Outcomes help the organization provide context if a treatment or therapy is positive or negative for a patient. The glaring issue is that there are care pathways for treatment, but there is seldom agreement on what qualifies as a “positive” outcome. Doctors who specialize in a specific treatment, disease or condition lead the charge to establish the benchmark for their respective research fields. Bundled payments have been a transition step to value-based-care methods.
The final stage of data maturity is when applications, both internal and third-party, are not only working harmoniously, but can leverage each application to improve the other. For example, a scheduling application can give insight to recommend a time window for the patient while in the clinic. This example would be pulling in a scheduling app and identifying when the previous patient’s appointments were scheduled. This data can sync into the EMR and identify if the findings were severe, or if the next appointment is a routine appointment. Next, leveraging machine learning, the clinic would optimize when most no-shows occur and find times that appointments are held. Recommendation can be clinic-specific to optimize how many patients can be seen and also, when the patients personalized recommended windows occur. Finally, after appointment booking takes place, the appointment is entered automatically into a patient communication mechanism to give timely reminders and pertinent updates to help alert the patient. If the patient does not view or confirm the appointment, an algorithm can send a text asking if the patient would like to confirm or reschedule at their earliest convenience. This loop creates a small touchpoint saying it’s okay to move the appointment, as the provider is shifting the importance away from the appointment and towards the patient’s busy lifestyle.
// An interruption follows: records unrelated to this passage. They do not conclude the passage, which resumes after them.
Lemma Split_app_sep c w s :
  lacks c w = true → Split (w +:+ String c s) c = w :: Split s c.
Proof.
  induction w as [|a w IH]; simpl.
  - by rewrite Ascii.eqb_refl.
  - intros [Ha Hw]%andb_true_iff. apply negb_true_iff in Ha.
    by rewrite Ha, (IH Hw).
Qed.

Lemma Split_Join c l :
  l ≠ [] → Forall (λ w, lacks c w = true) l → Split (Join l (String c "")) c = l.
Proof.
  induction l as [|w l IH]; [done|]. intros _ Hl.
  apply Forall_cons in Hl as [Hw Hl]. destruct l as [|w' l].
  - simpl. by apply Split_lacks.
  - change (Join (w :: w' :: l) (String c ""))
      with (w +:+ String c (Join (w' :: l) (String c ""))).
    rewrite Split_app_sep by done. f_equal. by apply IH.
Qed.

Lemma Join_Split c s : Join (Split s c) (String c "") = s.
Proof.
  induction s as [|a s IH]; simpl; [done|].
  pose proof (Split_nonempty s c) as Hne.
  destruct (Ascii.eqb_spec a c) as [->|Hac].
  - destruct (Split s c) as [|w ws]; [done|]. by rewrite <- IH.
  - destruct (Split s c) as [|w [|w' ws]]; [done| |]; by rewrite <- IH.
Qed.

Lemma Split_pieces_lack c s : Forall (λ w, lacks c w = true) (Split s c).
Proof.
  induction s as [|a s IH]; simpl; [by repeat constructor|].
  destruct (Ascii.eqb a c) eqn:Hac; [by constructor|].
  destruct (Split s c) as [|w ws]; [by repeat constructor; simpl; rewrite Hac|].
  apply Forall_cons in IH as [Hw Hws]. constructor; [|done].
  simpl. by rewrite Hac, Hw.
Qed.

Lemma lacks_sapp c a b : lacks c (a +:+ b) = lacks c a && lacks c b.
Proof. induction a as [|x a IH]; simpl; [done|]. by rewrite IH, andb_assoc. Qed.

Lemma Contains_lacks c s : Contains s (String c "") = negb (lacks c s).
Proof.
  unfold Contains. induction s as [|a s IH]; simpl; [done|].
  rewrite HasPrefix_nil. destruct (Ascii.eqb a c); simpl; [done|].
  rewrite <- IH. by destruct (index_nat s _).
Qed.

(** ** [strconv.Itoa] and [strconv.Atoi] *)
Definition digit_char (d : Z) : ascii := ascii_of_N (Z.to_N (48 + d)).

Definition char_digit (a : ascii) : option Z :=
  let n := Z.of_N (N_of_ascii a) in
  if bool_decide (48 ≤ n ∧ n ≤ 57) then Some (n - 48) else None.

(** Decimal digits of [n >= 0]; 20 digits are enough for a 64-bit integer. *)
Fixpoint dec_digits (fuel : nat) (n : Z) : string :=
  match fuel with
  | O => ""
  | S f =>
      if n <? 10 then String (digit_char n) ""
      else dec_digits f (n / 10) +:+ String (digit_char (n mod 10)) ""
  end.

Lemma dec_digits_S f n :
  dec_digits (S f) n =
  if n <? 10 then String (digit_char n) ""
  else dec_digits f (n / 10) +:+ String (digit_char (n mod 10)) "".
Proof. done. Qed.

Definition Itoa (n : Z) : string :=
  if n <? 0 then "-" +:+ dec_digits 20 (- n) else dec_digits 20 n.

Fixpoint parse_digits (acc : Z) (s : string) : option Z :=
  match s with
  | "" => Some acc
  | String a s' =>
      match char_digit a with
      | Some d => parse_digits (acc * 10 + d) s'
      | None => None
      end
  end.

Inductive num_error := ErrSyntax | ErrRange.

(** [strconv.Atoi] on a 64-bit platform: an optional sign and at least one
    decimal digit; an integer outside [int64] is clamped and reported. *)
Definition Atoi (s : string) : Z * option num_error :=
  let '(neg, body) :=
    match s with
    | String a s' =>
        if Ascii.eqb a "+"%char then (false, s')
        else if Ascii.eqb a "-"%char then (true, s') else (false, s)
    | "" => (false, "")
    end in
  match body with
  | "" => (0, Some ErrSyntax)
  | _ =>
      match parse_digits 0 body with
      | None => (0, Some ErrSyntax)
      | Some v =>
          if neg then if two63 <? v then (- two63, Some ErrRange) else (- v, None)
          else if two63 <=? v then (two63 - 1, Some ErrRange) else (v, None)
      end
  end.

Lemma char_digit_digit_char d : 0 ≤ d < 10 → char_digit (digit_char d) = Some d.
Proof.
  intros Hd. assert (Hcases : d = 0 ∨ d = 1 ∨ d = 2 ∨ d = 3 ∨ d = 4 ∨ d = 5 ∨
    d = 6 ∨ d = 7 ∨ d = 8 ∨ d = 9) by lia.
  by repeat destruct Hcases as [->|Hcases]; [..|subst d].
Qed.

Lemma parse_digits_app a b acc :
  parse_digits acc (a +:+ b) = (v ← parse_digits acc a; parse_digits v b).
Proof.
  revert acc. induction a as [|x a IH]; intros acc; simpl; [done|].
  destruct (char_digit x); [apply IH|done].
Qed.

Lemma parse_digits_dec fuel n :
  0 ≤ n < 10 ^ Z.of_nat fuel → parse_digits 0 (dec_digits fuel n) = Some n.
Proof.
  revert n. induction fuel as [|f IH]; intros n Hn.
  { simpl in *. f_equal. lia. }
  cbn [dec_digits]. destruct (Z.ltb_spec n 10) as [Hlt|Hge].
  - cbn [parse_digits]. rewrite char_digit_digit_char by lia. done.
  - rewrite Nat2Z.inj_succ, Z.pow_succ_r in Hn by lia.
    rewrite parse_digits_app, IH.
    + cbn [mbind option_bind parse_digits].
      rewrite char_digit_digit_char by (apply Z.mod_pos_bound; lia).
      f_equal. pose proof (Z.div_mod n 10). lia.
    + split; [apply Z.div_pos; lia|]. apply Z.div_lt_upper_bound; lia.
Qed.

Lemma dec_digits_head fuel n :
  fuel ≠ O → 0 ≤ n → ∃ d s, 0 ≤ d < 10 ∧ dec_digits fuel n = String (digit_char d) s.
Proof.
  revert n. induction fuel as [|f IH]; intros n Hf Hn; [done|].
  cbn [dec_digits]. destruct (Z.ltb_spec n 10) as [Hlt|Hge]; [by exists n, ""|].
  destruct f as [|f].
  - exists (n mod 10), "". split; [apply Z.mod_pos_bound; lia|done].
  - destruct (IH (n / 10)) as (d & s & Hd & ->); [done|apply Z.div_pos; lia|].
    exists d. eexists. split; [done|]. reflexivity.
Qed.

Lemma digit_char_not_sign d :
  0 ≤ d < 10 → Ascii.eqb (digit_char d) "+" = false ∧ Ascii.eqb (digit_char d) "-" = false.
Proof.
  intros Hd. assert (Hcases : d = 0 ∨ d = 1 ∨ d = 2 ∨ d = 3 ∨ d = 4 ∨ d = 5 ∨
    d = 6 ∨ d = 7 ∨ d = 8 ∨ d = 9) by lia.
  by repeat destruct Hcases as [->|Hcases]; [..|subst d].
Qed.

Lemma Atoi_Itoa n : 0 ≤ n < two63 → Atoi (Itoa n) = (n, None).
Proof.
  intros Hn. unfold Itoa. destruct (Z.ltb_spec n 0); [lia|].
  destruct (dec_digits_head 20 n) as (d & s & Hd & Heq); [done|lia|].
  assert (Hp : parse_digits 0 (dec_digits 20 n) = Some n).
  { apply parse_digits_dec. unfold two63 in Hn. simpl. lia. }
  rewrite Heq in *. unfold Atoi. destruct (digit_char_not_sign d Hd) as [-> ->].
  rewrite Hp. destruct (Z.leb_spec two63 n); [lia|done].
Qed.

(** The digits [Itoa] prints are decimal digits, so they contain neither the
    separator of a version nor that of its suffix. *)
Lemma Atoi_Itoa_signed n : - two63 ≤ n < two63 → Atoi (Itoa n) = (n, None).
Proof.
  intros Hn. destruct (decide (0 ≤ n)); [apply Atoi_Itoa; lia|].
  unfold Itoa. destruct (Z.ltb_spec n 0); [|lia].
  destruct (dec_digits_head 20 (- n)) as (d & s & Hd & Heq); [done|lia|].
  pose proof (parse_digits_dec 20 (- n)) as Hp. rewrite Heq in *. cbn [String.append].
  unfold Atoi. cbn [Ascii.eqb Bool.eqb]. rewrite Hp.
  - destruct (Z.ltb_spec two63 (- n)); [lia|]. by rewrite Z.opp_involutive.
  - unfold two63 in Hn. change (10 ^ Z.of_nat 20) with 100000000000000000000. lia.
Qed.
So, where do organizations start on this journey of patient-centric analytics to power the healthcare organization? Before investment in new tools occurs, it’s vital to document existing data sets and their dependencies. Time after time, organizations implement new tools, only for them to not be fully adopted and, as a result, lowering ROI. The stakes couldn’t be higher; an independent study estimates savings of $77.8 billion per year of protection to health systems3.
Data is not just another component to implement for health systems and infrastructure. If done correctly, it will act as the interstitial tissue to empower all systems to work more efficiently and ultimately improve patient outcomes.